Rishi Kapoor: The Father, The Family Man
In his introduction for Meena Iyer’s biography of his father, superstar Rishi Kapoor, titled Khullam Khulla, Ranbir Kapoor evaluated his relationship with his father, and everything he has learned from him. MW carried the excerpt when the book released. Here’s rereading a candid Ranbir talking about his father — the family man, the actor, and the Twitter lover.
I’m thirty-four now. As I sit down to analyse my relationship with my father, I would say that the most precious gift he has given my sister Riddhima and I is that we can love our mother unconditionally. He showed us by example that she was at the centre of all our lives and our home. With her as our bedrock, none of the ups and downs in our lives could really touch us.
The second gift is that he has been a good husband to my mother. My parents have had their fair share of intense fights. They have sulked with each other and all of that, but he truly loves my mother in a very solid way. He gave her and continues to give her tremendous respect, love and care. To my sister and me, this matters a lot. As children we have learnt a lot about love and human behaviour through observing our parents — how they are with each other, how they speak to each other. I am not sure if I can adequately convey how much I admire the respect and deep caring they have for one another.
The third thing is that he taught me to respect my work. I became an actor in 2006-07. I was living with my parents at that point. And each morning, I would observe my father getting ready for his shoot. I saw his enthusiasm even at that age, after all those years in the industry. He had it in him to better his craft, go shopping for his costumes or examine every minute aspect. He is that kind of man; very detail-driven. This is something I deeply admire. Looking back, he probably did the same kind of characters for the first 20 years of his life. However, in his second innings, he has worked hard to reinvent himself. He started experimenting with the characters given to him. He started having fun with his work. I sensed a child-like enthusiasm and a certain abandon when it came to his approach to roles. Again, this was done with a lot of respect — his ultimate goal was always to excel in what was offered to him. Perhaps this is what has stood him in good stead.
As far as my personal relationship with him goes, well, it is one of complete reverence. I am closer to my mother. I feel that Dad modelled his relationship with me on the one he shared with his own father.
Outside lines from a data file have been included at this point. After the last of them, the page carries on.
(* ===== verification/Projections.v ===== *)
(** The projections of [packages/core/src/projections]: what an order's
    captures and refunds amount to, the ledger of component credits
    (financial.ts), and the readiness and completion barriers over fulfilment
    slots (fulfilment.ts). *)
From S2P Require Import Prelude Primitives.

Module Financial.
Import Money.

(** ** Payments *)

Inductive CapturedPaymentStatus := captured | refund_pending | partially_refunded | refunded.

#[global] Instance CapturedPaymentStatus_eq_dec : EqDecision CapturedPaymentStatus.
Proof. solve_decision. Defined.

(** An optional field is [None] when it is absent. *)
Record CapturedPayment := mkPayment {
  id : jstr;
  status : CapturedPaymentStatus;
  capturedAmount : Money.t;
  refundedAmount : option Money.t;
  isCompensationCapture : option bool;
  includedInSettlement : option bool;
}.

Inductive DerivedPaymentStatus :=
| status_unpaid | status_partially_paid | status_paid | status_partially_refunded | status_refunded.

#[global] Instance DerivedPaymentStatus_eq_dec : EqDecision DerivedPaymentStatus.
Proof. solve_decision. Defined.

Record PaymentProjection := mkProjection {
  paymentStatus : DerivedPaymentStatus;
  capturedTotal : Money.t;
  refundedTotal : Money.t;
  netCaptured : Money.t;
  amountDue : Money.t;
  refundableBalance : Money.t;
}.

Definition assertCurrency (value : Money.t) (c : jstr) : result () :=
  throw_when (negb (str_eqb (currency value) c)) (DomainError CURRENCY_MISMATCH).

(** The condition of the third [throw] of the loop: the captured amount, the
    refund and the status contradict each other.  [compare] throws only on a
    currency mismatch, which the checks before it exclude; its operands are
    evaluated in order. *)
Definition inconsistent (payment : CapturedPayment) (refund : Money.t) : result bool :=
  c ← compare refund (capturedAmount payment);
  Ok (match status payment with
      | refunded => negb (c =? 0)
      | partially_refunded => (minorUnits refund =? 0) || (0 <=? c)
      | refund_pending => 0 <=? c
      | captured => 0 <? minorUnits refund
      end).

(** [payment.isCompensationCapture || payment.includedInSettlement === false] *)
Definition excluded (payment : CapturedPayment) : bool :=
  default false (isCompensationCapture payment)
  || bool_decide (includedInSettlement payment = Some false).

(** The loop's state: the totals and the IDs seen. *)
Definition totals : Type := Money.t * Money.t * gset jstr.

Definition addPayment (contractCurrency : jstr) (s : totals) (payment : CapturedPayment)
    : result totals :=
  let '(capturedTotal, refundedTotal, paymentIds) := s in
  throw_when (blank (id payment)) (DomainError INVALID_ARGUMENT) ;;
  throw_when (bool_decide (id payment ∈ paymentIds)) (DomainError DUPLICATE_PAYMENT) ;;
  let paymentIds := {[id payment]} ∪ paymentIds in
  assertCurrency (capturedAmount payment) contractCurrency ;;
  refund ← match refundedAmount payment with
           | Some r => Ok r
           | None => zero contractCurrency
           end;
  assertCurrency refund contractCurrency ;;
  c ← compare refund (capturedAmount payment);
  throw_when (0 <? c) (DomainError OVER_REFUND) ;;
  bad ← inconsistent payment refund;
  throw_when bad (DomainError INVALID_ARGUMENT) ;;
  if excluded payment then Ok (capturedTotal, refundedTotal, paymentIds)
  else
    capturedTotal ← add capturedTotal (capturedAmount payment);
    refundedTotal ← add refundedTotal refund;
    Ok (capturedTotal, refundedTotal, paymentIds).

(** The nested conditional that names the status. *)
Definition deriveStatus (contractTotal capturedTotal refundedTotal netCaptured : Money.t)
    : result DerivedPaymentStatus :=
  if minorUnits capturedTotal =? 0 then Ok status_unpaid
  else if (minorUnits netCaptured =? 0) && (0 <? minorUnits refundedTotal) then Ok status_refunded
  else if 0 <? minorUnits refundedTotal then Ok status_partially_refunded
  else
    c ← compare netCaptured contractTotal;
    Ok (if 0 <=? c then status_paid else status_partially_paid).

(** [left.compare(right) > 0 ? left.subtract(right) : Money.zero(currency)] *)
Definition excessOver (left right : Money.t) (c : jstr) : result Money.t :=
  k ← compare left right;
  if 0 <? k then subtract left right else zero c.

Definition projectPayments (contractTotal : Money.t) (payments : list CapturedPayment)
    : result PaymentProjection :=
  let c := currency contractTotal in
  capturedTotal ← zero c;
  refundedTotal ← zero c;
  '(capturedTotal, refundedTotal, _) ← foldM (addPayment c) (capturedTotal, refundedTotal, ∅) payments;
  netCaptured ← subtract capturedTotal refundedTotal;
  paymentStatus ← deriveStatus contractTotal capturedTotal refundedTotal netCaptured;
  amountDue ← excessOver contractTotal netCaptured c;
  refundableBalance ← excessOver netCaptured contractTotal c;
  Ok (mkProjection paymentStatus capturedTotal refundedTotal netCaptured amountDue refundableBalance).

(** ** Component credits *)

Record ComponentAllocation := mkAllocation {
  allocationId : jstr;
  remaining : Money.t;
}.

Record ComponentCreditLedger := mkLedger {
  ledgerCurrency : jstr;
  consumedAllocationIds : list jstr;
  creditedTotal : Money.t;
}.

Record ComponentCreditResult := mkCredit {
  ledger : ComponentCreditLedger;
  credited : Money.t;
  remainingContractValue : Money.t;
}.

(** [seen.add(id)] on a [Set], which remembers the order of insertion. *)
Definition set_add (seen : list jstr) (x : jstr) : list jstr :=
  if bool_decide (x ∈ seen) then seen else seen ++ [x].

Definition seeConsumed (seen : list jstr) (x : jstr) : result (list jstr) :=
  throw_when (bool_decide (x ∈ seen)) (DomainError DUPLICATE_COMPONENT_CREDIT) ;;
  Ok (set_add seen x).

Definition creditAllocation (contractCurrency : jstr) (s : list jstr * Money.t)
    (allocation : ComponentAllocation) : result (list jstr * Money.t) :=
  let '(seen, credited) := s in
  throw_when (blank (allocationId allocation)) (DomainError INVALID_ARGUMENT) ;;
  throw_when (bool_decide (allocationId allocation ∈ seen)) (DomainError DUPLICATE_COMPONENT_CREDIT) ;;
  assertCurrency (remaining allocation) contractCurrency ;;
  let seen := set_add seen (allocationId allocation) in
  credited ← add credited (remaining allocation);
  Ok (seen, credited).

(** The [try] statement turns a [NEGATIVE_RESULT] of the subtraction into the
    projection's own error with the same code, and rethrows any other. *)
Definition remainingValue (contractTotal cumulativeCredited : Money.t) : result Money.t :=
  match subtract contractTotal cumulativeCredited with
  | Ok r => Ok r
  | Throw error =>
      if bool_decide (error = DomainError NEGATIVE_RESULT) then Throw (DomainError NEGATIVE_RESULT)
      else Throw error
  end.

Definition consumeComponentCredits (contractTotal : Money.t)
    (allocations : list ComponentAllocation) (l : ComponentCreditLedger)
    : result ComponentCreditResult :=
  let c := currency contractTotal in
  throw_when (negb (str_eqb (ledgerCurrency l) c)) (DomainError CURRENCY_MISMATCH) ;;
  assertCurrency (creditedTotal l) c ;;
  seen ← foldM seeConsumed [] (consumedAllocationIds l);
  credited ← zero c;
  '(seen, credited) ← foldM (creditAllocation c) (seen, credited) allocations;
  cumulativeCredited ← add (creditedTotal l) credited;
  remainingContractValue ← remainingValue contractTotal cumulativeCredited;
  Ok (mkCredit (mkLedger (ledgerCurrency l) seen cumulativeCredited) credited remainingContractValue).

(** ** Specification *)

(** What the loop accepts of one payment. *)
Definition refundOf (p : CapturedPayment) : Z := default 0 (minorUnits <$> refundedAmount p).

Definition capturedOf (p : CapturedPayment) : Z := minorUnits (capturedAmount p).

Definition payment_wf (p : CapturedPayment) : Prop :=
  Money.wf (capturedAmount p) ∧ ∀ r, refundedAmount p = Some r → Money.wf r.

Definition status_agrees (p : CapturedPayment) : Prop :=
  match status p with
  | captured => refundOf p = 0
  | refund_pending => refundOf p < capturedOf p
  | partially_refunded => 0 < refundOf p < capturedOf p
  | refunded => refundOf p = capturedOf p
  end.

Definition payment_ok (c : jstr) (p : CapturedPayment) : Prop :=
  blank (id p) = false ∧ currency (capturedAmount p) = c
  ∧ (∀ r, refundedAmount p = Some r → currency r = c)
  ∧ refundOf p ≤ capturedOf p ∧ status_agrees p.

(** The payments that settle the order. *)
Definition settling (payments : list CapturedPayment) : list CapturedPayment :=
  List.filter (λ p, negb (excluded p)) payments.

(** The projection, as figures. *)
Definition projection_of (contractTotal : Money.t) (payments : list CapturedPayment)
    : PaymentProjection :=
  let m n := mk n (currency contractTotal) in
  let total := minorUnits contractTotal in
  let cap := sum_by capturedOf (settling payments) in
  let ref := sum_by refundOf (settling payments) in
  let net := cap - ref in
  mkProjection
    (if decide (cap = 0) then status_unpaid
     else if decide (0 < ref) then (if decide (net = 0) then status_refunded else status_partially_refunded)
     else if decide (total ≤ net) then status_paid else status_partially_paid)
    (m cap) (m ref) (m net) (m (Z.max 0 (total - net))) (m (Z.max 0 (net - total))).

(** A ledger that a contract's credits can have produced: no allocation is
    consumed twice, and the credited total is what the consumed ones held. *)
Definition ledger_of (contractTotal : Money.t) (consumed : list ComponentAllocation)
    : ComponentCreditLedger :=
  mkLedger (currency contractTotal) (allocationId <$> consumed)
    (mk (sum_by (minorUnits ∘ remaining) consumed) (currency contractTotal)).

Definition allocation_ok (contractTotal : Money.t) (a : ComponentAllocation) : Prop :=
  blank (allocationId a) = false ∧ currency (remaining a) = currency contractTotal.

(** Calls of [consumeComponentCredits] one after the other, each with the
    ledger the previous one left. *)
Inductive credits (contractTotal : Money.t) :
    ComponentCreditLedger → list (list ComponentAllocation) → ComponentCreditLedger → Prop :=
| credits_nil l : credits contractTotal l [] l
| credits_cons l batch r rest l' :
    consumeComponentCredits contractTotal batch l = Ok r →
    credits contractTotal (ledger r) rest l' →
    credits contractTotal l (batch :: rest) l'.

(** The ledger a contract starts with. *)
Definition empty_ledger (contractTotal : Money.t) : ComponentCreditLedger := ledger_of contractTotal [].

(** ** Facts *)

Lemma assertCurrency_Ok m c u : assertCurrency m c = Ok u ↔ currency m = c.
Proof.
  unfold assertCurrency, str_eqb. rewrite throw_when_Ok, negb_false_iff. apply bool_decide_eq_true.
Qed.

Lemma refund_nonneg p : payment_wf p → 0 ≤ refundOf p.
Proof.
  intros [_ H]. unfold refundOf. destruct (refundedAmount p) as [r|]; cbn; [|lia]. by apply H.
Qed.

Lemma inconsistent_Ok p c :
  payment_wf p → currency (capturedAmount p) = c →
  inconsistent p (mk (refundOf p) c) = Ok false ↔ status_agrees p.
Proof.
  intros Hwf Hc. pose proof (refund_nonneg p Hwf).
  unfold inconsistent, status_agrees. rewrite bind_Ok. setoid_rewrite Money.compare_Ok.
  cbn [currency minorUnits]. fold (capturedOf p). rewrite Hc. split.
  - intros (k & [_ ->] & Hk). injection Hk as Hk. destruct (status p); lia.
  - intros Ha. eexists. split; [done|]. f_equal. destruct (status p); lia.
Qed.

Lemma settling_one p : settling [p] = if excluded p then [] else [p].
Proof. unfold settling. cbn. by destruct (excluded p). Qed.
And it is true that I have never crossed a certain line with him. But there is no sense of loss or vacuum here. I do wish sometimes that I could be friendlier with him or even spend more time with him. Sometimes I wish I could just pick up the phone and ask him, ‘Dad, how are you doing?’ But we do not have that. We do not have a phone relationship. Of course, he does message me. He also takes care of the financial side of my work. So we are more connected now.
When I get married and have children, I would want to change that dynamic with them. I don’t want my relationship with my children to be as formal as the one I have with my father. I want to be friendlier, be more connected, spend more time with them than he did with me. Having said that, I love my father dearly and have immense respect for him. I’m inspired by him and never want to let him down. I know he has only my best interests at heart. His confidence in me and my work makes me take pride in it. I persevere that much harder because of this. His belief and his encouragement are important to me.
I know my father appears boisterous and loud, but he is, in fact, a very reserved man. He never really ‘exposes’ himself to the world. Perhaps because he is an actor, he reserves a lot of emotions within. A lot of actors do that. They have a reserve bank of emotions because they need that to portray emotions on screen. My dad also does that.
I do not have a take on his Twitter personality, though that is usually the first question anyone asks me about my father. All I can say is, so long as he is being honest and having fun, it’s his prerogative. Social media is something very personal. Of course, he gets himself into a spot sometimes with his frank speak, but I know he has no agenda and no hidden motive. My father is a straight arrow.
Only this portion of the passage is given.